Sunday night, 9:30pm, I lay down in bed with the plan of reading, but I’m too tired so, I brush my teeth and feel like I must be so old, going to sleep so early. I sleep 8 hours straight and the alarm goes off at 5:30, but I don’t get up. Instead, I sleep another hour and pull myself out of bed at 6:30.
Sitting at the kitchen table with a cup of coffee, my notebook and my Bible, I journal Ephesians 2:8-10. The verse reminds me that I was saved by GRACE and not from doing good works, although He did create me to do good works, just thankfully, that’s NOT what saved me. I feel like I should journal about Judah’s first day at preschool so, I write a prayer for him in my notebook. When I’m about 2 lines from the bottom of the page, my boy quietly walks out of his room, not even waking his sister. I hug him, pull him onto my lap and he asks me what I was doing. I explain that I was praying for his first day and that I’m so excited for him. He asks me to read what I wrote and so I go ahead. He hugs me tight, looks me in my eyes and tells me he loves me.
Cereal is poured. A special kind that we bought as a reward for staying in bed and “not waking your sister”. It’s a cereal that apparently tastes like Reeses Peanut Butter Cups. I say apparently because I haven’t tried it. If I did, I would most likely eat the whole box. All I know is that it must be good because, it makes him stay in his bed and he slipped out of there without even waking her this morning!
Clothes were picked out the night before so, there isn’t any guess work when it comes to what he’s going to wear. It’s a given anyway, that boy of mine is obsessed with Super Hero’s and very particular about wearing a Super Hero shirt pretty much everyday. In the back of my mind, I wish that I could pick a cute outfit, but those days are gone and that battle isn’t worth me fighting.
I feed Eliza, get Paisley breakfast and then we head outside to take our “first day of Preschool photos”. I’m un-showered (again) because the morning got ahead of me and I haven’t even had a chance to eat my breakfast. Eliza sits in her carseat and Judah and Paisley fool around while I chalk-draw in the driveway. Our neighbors pull in and I feel slightly embarrassed to be out there, without makeup, haired piled high on my head, doing what every other mother over the last week has done- first day of school pictures.
The neighbor-friend takes my camera and tells me to get in the picture. I feel hesitant, but now I'm so glad that I did. I haven’t been in the picture much lately. Baby weight still hangs on and I’d rather be behind the lens. Now, I’m so thankful for friends who tell me to get in the picture and capture that moment with my son.
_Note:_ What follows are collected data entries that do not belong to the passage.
Lemma has_char_lstrip (c : ascii) (s : string) :
  has_char c (lstrip s) = true → has_char c s = true.
Proof.
  induction s as [|d r IH]; [done|]. simpl.
  destruct (isspace d); [|done]. intros Hr. rewrite (IH Hr). apply orb_true_r.
Qed.

Lemma has_char_drop (c : ascii) (n : nat) (s : string) :
  has_char c (Json.drop n s) = true → has_char c s = true.
Proof.
  revert s. induction n as [|n IH]; intros [|d r]; simpl; try done.
  intros Hr. rewrite (IH _ Hr). apply orb_true_r.
Qed.

Lemma match_block_brace (s g : string) :
  Re.match_block s = Some g → has_char "{" s = true.
Proof.
  unfold Re.match_block. intros Hm. apply has_char_lstrip.
  destruct (lstrip s) as [|c body]; [done|].
  destruct (decide (c = "{"%char)) as [->|Hne]; [done|].
  exfalso. revert Hm.
  destruct c as [[] [] [] [] [] [] [] []]; try done.
Qed.

Lemma match_here_brace (s g : string) :
  Re.match_here s = Some g → has_char "{" s = true.
Proof.
  unfold Re.match_here. destruct (String.prefix Re.fence s); [|done].
  destruct (String.prefix "json" (Json.drop 3 s)).
  - destruct (Re.match_block (Json.drop 4 (Json.drop 3 s))) eqn:Hb.
    + intros _. apply match_block_brace in Hb.
      by apply has_char_drop in Hb; apply has_char_drop in Hb.
    + intros Hb'%match_block_brace. by apply has_char_drop in Hb'.
  - intros Hb'%match_block_brace. by apply has_char_drop in Hb'.
Qed.

(** The fenced-block pattern needs an opening brace. *)
Lemma search_fenced_brace (s g : string) :
  Re.search_fenced s = Some g → has_char "{" s = true.
Proof.
  induction s as [|c r IH]; simpl.
  - destruct (Re.match_here EmptyString) eqn:Hm; [|done].
    intros _. by apply match_here_brace in Hm.
  - destruct (Re.match_here (String c r)) eqn:Hm.
    + intros _. by apply match_here_brace in Hm.
    + intros Hr. rewrite (IH Hr). apply orb_true_r.
Qed.

Lemma find_absent (c : ascii) (s : string) : has_char c s = false → find c s = -1.
Proof.
  induction s as [|d r IH]; [done|]. simpl.
  destruct (bool_decide (d = c)); [done|]. simpl. intros Hr. by rewrite (IH Hr).
Qed.

Lemma split_once_absent (sep : ascii) (s : string) :
  has_char sep s = false → split_once sep s = [s].
Proof.
  induction s as [|d r IH]; [done|]. simpl.
  destruct (bool_decide (d = sep)); [done|]. simpl. intros Hr. by rewrite (IH Hr).
Qed.

(** [split('=', 1)] cuts at the first separator. *)
Lemma split_once_first (sep : ascii) (k v : string) :
  has_char sep k = false →
  split_once sep (k +:+ String sep v) = [k; v].
Proof.
  induction k as [|d r IH]; simpl.
  - intros _. by rewrite bool_decide_eq_true_2.
  - destruct (bool_decide (d = sep)); [done|]. simpl. intros Hr. by rewrite (IH Hr).
Qed.

Lemma has_char_app (c : ascii) (k v : string) :
  has_char c (k +:+ v) = has_char c k || has_char c v.
Proof.
  induction k as [|d r IH]; [done|]. simpl. rewrite IH. by rewrite orb_assoc.
Qed.

(** A string that holds the separator is some [k ++ sep ++ v] with no
    separator in [k]. *)
Lemma has_char_split (sep : ascii) (s : string) :
  has_char sep s = true →
  ∃ k v, s = k +:+ String sep v ∧ has_char sep k = false.
Proof.
  induction s as [|d r IH]; [done|]. simpl.
  destruct (bool_decide (d = sep)) eqn:Hd.
  - apply bool_decide_eq_true in Hd as ->. intros _. by exists EmptyString, r.
  - simpl. intros Hr. destruct (IH Hr) as (k & v & -> & Hk).
    exists (String d k), v. split; [done|]. simpl. by rewrite Hd.
Qed.

Lemma parse_line_skip (m : gmap string string) (line : string) :
  has_char "=" line = false → parse_line m line = Ok m.
Proof. unfold parse_line. by intros ->. Qed.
We drop him off and I don’t cry. Instead, I feel excited for him. On the way home, Paisley wants to pretend that I’m the school bus driver and that she’s riding the bus. We’re doing preschool at home together while Judah’s at school and she’s excited. When we get home she exclaims “I’m at school!" I turn her favorite music on and get Eliza ready for a nap. We get out the paints and get ready to do preschool. I grab one of Daddy’s old white shirts and decide that it’s going to be our painting shirt. We paint a tree, put her handprints on the tree and label it “Paisley’s 1st Day of Preschool”. Then I give her a few pieces of paper and let her paint whatever she wants. Eliza has a hard time falling asleep so, I go help her. She’s been rolling onto her tummy and then going into what I call “airplane freak-out mode”, which is basically arms extended to the sides, freaking out because she doesn’t know how to roll back over yet.
Paisley and I read a book, sing songs and talk about our letter for the day, “A”. I help her practice tracing for the first time and I feel so happy because we’ve needed this time together. There’s been distance between us lately and this intentional time is what we’ve needed.
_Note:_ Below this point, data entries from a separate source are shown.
(** * WaffleController: button-state mapper, device locator and retry loop

    A shallow embedding of [waffleController/waffleControls.py].

    - Python [float] is IEEE 754 binary64: it is modelled by Rocq's primitive
      [float], whose operations are the same binary64 operations (round to
      nearest, ties to even).  Decimal literals such as [0.1] denote, here as
      in Python, the binary64 value nearest to them.
    - The node object [self] is a record; the dict [self.button_states] has
      the same eight keys during the whole run ([__init__] creates them and
      [handle_events] only writes keys that are values of [button_map]), so it
      is a record of eight booleans read and written by key.
    - Logging, sleeping and publishing are effects; a function that performs
      some returns the list of the effects it performed, in order. *)

From Stdlib Require Import Bool List ZArith Lia Floats.
From Stdlib Require Import Ascii String.
Import ListNotations.

#[local] Set Warnings "-inexact-float".
#[local] Open Scope float_scope.

(** ** Data model *)

(** The keys of [self.button_states]: ['U'], ['D'], ['L'], ['R'], ['1'],
    ['2'], ['3'], ['4']. *)
Inductive button : Type := U | D | L | R | B1 | B2 | B3 | B4.

Record ButtonStates : Type := mkButtons {
  held_U : bool; held_D : bool; held_L : bool; held_R : bool;
  held_1 : bool; held_2 : bool; held_3 : bool; held_4 : bool
}.

(** [bs[b]] *)
Definition get_button (bs : ButtonStates) (b : button) : bool :=
  match b with
  | U => held_U bs | D => held_D bs | L => held_L bs | R => held_R bs
  | B1 => held_1 bs | B2 => held_2 bs | B3 => held_3 bs | B4 => held_4 bs
  end.

(** [bs[b] = v] *)
Definition set_button (bs : ButtonStates) (b : button) (v : bool) : ButtonStates :=
  match bs with
  | mkButtons u d l r b1 b2 b3 b4 =>
      match b with
      | U => mkButtons v d l r b1 b2 b3 b4
      | D => mkButtons u v l r b1 b2 b3 b4
      | L => mkButtons u d v r b1 b2 b3 b4
      | R => mkButtons u d l v b1 b2 b3 b4
      | B1 => mkButtons u d l r v b2 b3 b4
      | B2 => mkButtons u d l r b1 v b3 b4
      | B3 => mkButtons u d l r b1 b2 v b4
      | B4 => mkButtons u d l r b1 b2 b3 v
      end
  end.

(** The attributes of the node that the mapper reads and writes. *)
Record WaffleController : Type := mkNode {
  linear_speed : float;
  angular_speed : float;
  linear_x : float;
  angular_z : float;
  button_states : ButtonStates
}.

Definition with_linear_speed (self : WaffleController) (v : float) :=
  mkNode v (angular_speed self) (linear_x self) (angular_z self) (button_states self).
Definition with_angular_speed (self : WaffleController) (v : float) :=
  mkNode (linear_speed self) v (linear_x self) (angular_z self) (button_states self).
Definition with_linear_x (self : WaffleController) (v : float) :=
  mkNode (linear_speed self) (angular_speed self) v (angular_z self) (button_states self).
Definition with_angular_z (self : WaffleController) (v : float) :=
  mkNode (linear_speed self) (angular_speed self) (linear_x self) v (button_states self).
Definition with_button (self : WaffleController) (b : button) (v : bool) :=
  mkNode (linear_speed self) (angular_speed self) (linear_x self) (angular_z self)
         (set_button (button_states self) b v).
Preschool with Paisley only lasts 30-45 minutes, with breaks when she starts loosing attention. Afterwards, I vacuum and scrub the microwave because salmon splattered inside of it. Eliza wakes and I feed her while Paisley watches a Leap Frog movie and then we head out to get Judah.
I make them cheese sandwiches and then they have a popsicle on the deck. He tells me about his first day and that he had fun! I can see that it was a success and I feel thankful.
A few photos from our first day:
That circle that he's standing on is a smiley face that he drew while I was chalk-writing...just FYI.